As a senior in high school I missed about four days of school because I was in the hospital on a 5150 involuntary psychiatric hold for attempting suicide. I had been severely depressed for a couple years so one morning I rode my bike to the Marina, sat on a bench to cry and then drank the contents of a small bottle of Excedrin.
After swallowing the last of my pills I panicked and called my mom to pick me up and take me to the emergency room.
In the hospital I had to drink about a cup of liquid charcoal to get the acetaminophen out of my system. A few hours later I was exhausted and, ironically, had a massive headache. I then had to recount what I had done and why I had done it to a blur of nurses, doctors, social workers, paramedics and psychiatrists.
That night I was transferred to a children’s hospital where I slept the night and stayed the next day. I thought the children’s hospital was funny because the nurses and doctors never break character; they spoke to my parents and I as if we were five year olds and were always very cheery.
I was later transferred to the youth psychiatric ward at Mesa Vista hospital where I had to tell my story countless more times to people feigning sympathy for this privileged and melodramatic teenage girl. I was given a tour of the facilities, briefed on policy and procedures, and had blood drawn for the first of many times throughout my stay.
I had made the amateur mistake of not packing for my suicide attempt so I slept in the t-shirt and jean shorts I wore on my bike ride the morning before. I was put in a room with a girl a couple years my junior who had ended up in there for threatening to kill a girl.

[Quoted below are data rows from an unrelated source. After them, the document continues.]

(** C1. Canonicalizing the text made of the comment line [# c] and the
    rule line [k => v] gives the comment, one blank line and the rule;
    canonicalizing that result again gives the comment, two blank lines
    and the rule, so the second pass does not return its input. *)
Theorem canonicalize_twice_adds_blank_line :
  canonicalize localeCompare commentThenRule
    = "# c" ++ Js.nl ++ Js.nl ++ "K => V"
  /\ canonicalize localeCompare (canonicalize localeCompare commentThenRule)
    = "# c" ++ Js.nl ++ Js.nl ++ Js.nl ++ "K => V"
  /\ canonicalize localeCompare (canonicalize localeCompare commentThenRule)
    <> canonicalize localeCompare commentThenRule
  /\ sortRulesBox localeCompare (canonicalize localeCompare commentThenRule)
    = ("# c" ++ Js.nl ++ Js.nl ++ Js.nl ++ "K => V", true).
Proof.
  repeat split; try reflexivity.
  intros H. vm_compute in H. discriminate H.
Qed.

(** C2. On the line [K => A => B], [parseRules] keeps only the part
    between the first and the second separator as the category. *)
Theorem parseRules_keeps_second_part_only :
  parseRules "K => A => B" = [mkRule "k" "A"]
  /\ parseRules "K => A => B" <> [mkRule "k" "A => B"].
Proof.
  split; [reflexivity|].
  intros H. vm_compute in H. discriminate H.
Qed.

(** C3. A line with the separator and an empty keyword, or an empty
    category, goes to neither block: the canonical text of [=> FOO] is
    empty, and the line [FOO =>] disappears from between a comment and a
    rule. *)
Theorem canonicalize_drops_half_rules :
  canonicalize localeCompare "=> FOO" = ""
  /\ canonicalize localeCompare
       ("# keep" ++ Js.nl ++ "FOO =>" ++ Js.nl ++ "k => v")
     = "# keep" ++ Js.nl ++ Js.nl ++ "K => V".
Proof.
  split; reflexivity.
Qed.

End RuleStoreResults.

(** ** Texts *)

Section Texts.

Import Js.

Lemma append_nil_r (s : string) : s ++ "" = s.
Proof. induction s as [|c r IH]; simpl; [|rewrite IH]; reflexivity. Qed.

Lemma append_assoc (a b c : string) : (a ++ b) ++ c = a ++ (b ++ c).
Proof. induction a as [|x r IH]; simpl; [|rewrite IH]; reflexivity. Qed.

Lemma all_append (p : ascii -> bool) (a b : string) :
  all p (a ++ b) = all p a && all p b.
Proof.
  induction a as [|x r IH]; simpl; [reflexivity|].
  now rewrite IH, andb_assoc.
Qed.

Lemma isEmpty_true (s : string) : isEmpty s = true -> s = "".
Proof. destruct s; [reflexivity|discriminate]. Qed.

Lemma truthy_true (s : string) : truthy s = true <-> s <> "".
Proof. unfold truthy. destruct s; simpl; split; intros H; easy. Qed.

(** A text that is not empty has a last character. *)
Lemma snoc_cases (s : string) :
  s = "" \/ exists p d, s = p ++ String d "".
Proof.
  induction s as [|c r IH]; [now left|right].
  destruct IH as [->|(p & d & ->)].
  - now exists "", c.
  - now exists (String c p), d.
Qed.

She told me about being mad at her mom for threatening to cancel her phone service. In my room I felt like a doll in the pastel colored room of an old dollhouse. Through the window all I could see was the freeway and I couldn’t help but feel envious of all the people going places and doing things and feeling things other than complete despair.
There were no locks on any of the doors, no weight-bearing beams and no razors.
I spent three days there. The first bed-ridden with a massive migraine. The second I was introduced to my peers in group therapy with a gaggle of grad students observing and taking notes. One girl had her AP assignments with her so she wouldn’t fall behind, one didn’t think she should be there because she had simply overdosed at a concert, one girl was just riding out the last days her health insurance agreed to cover, one little boy had taken three Ambien because he was angry, one girl did not want to go back home because in here she just hung out all day, and then there was me; the oldest and only one out of a group of about a dozen that had tried to kill myself. I spent the final day of my hold negotiating the conditions of my release and assuring everyone I wasn’t going to try to kill myself again.
My whole experience felt so bizarre and surreal. I felt like I was on a Sandals psychiatric getaway for teens. Other than the hefty bill for my suicide attempt after my discharge my family and I never heard from any of the federal employees I encountered during my stay again. Trying to die is not as charming as they make it seem in movies. You don’t make a quirky friend that’s gonna teach you some profound life lesson, there’s no caring staffers that you’ll make a special connection with. In reality you feel both physically and mentally really shitty.
Much like my suicide attempt I don’t know where to go from here.
If you are feeling like you want to die, just know that I am happy that I didn’t die that day and I hope you don’t either.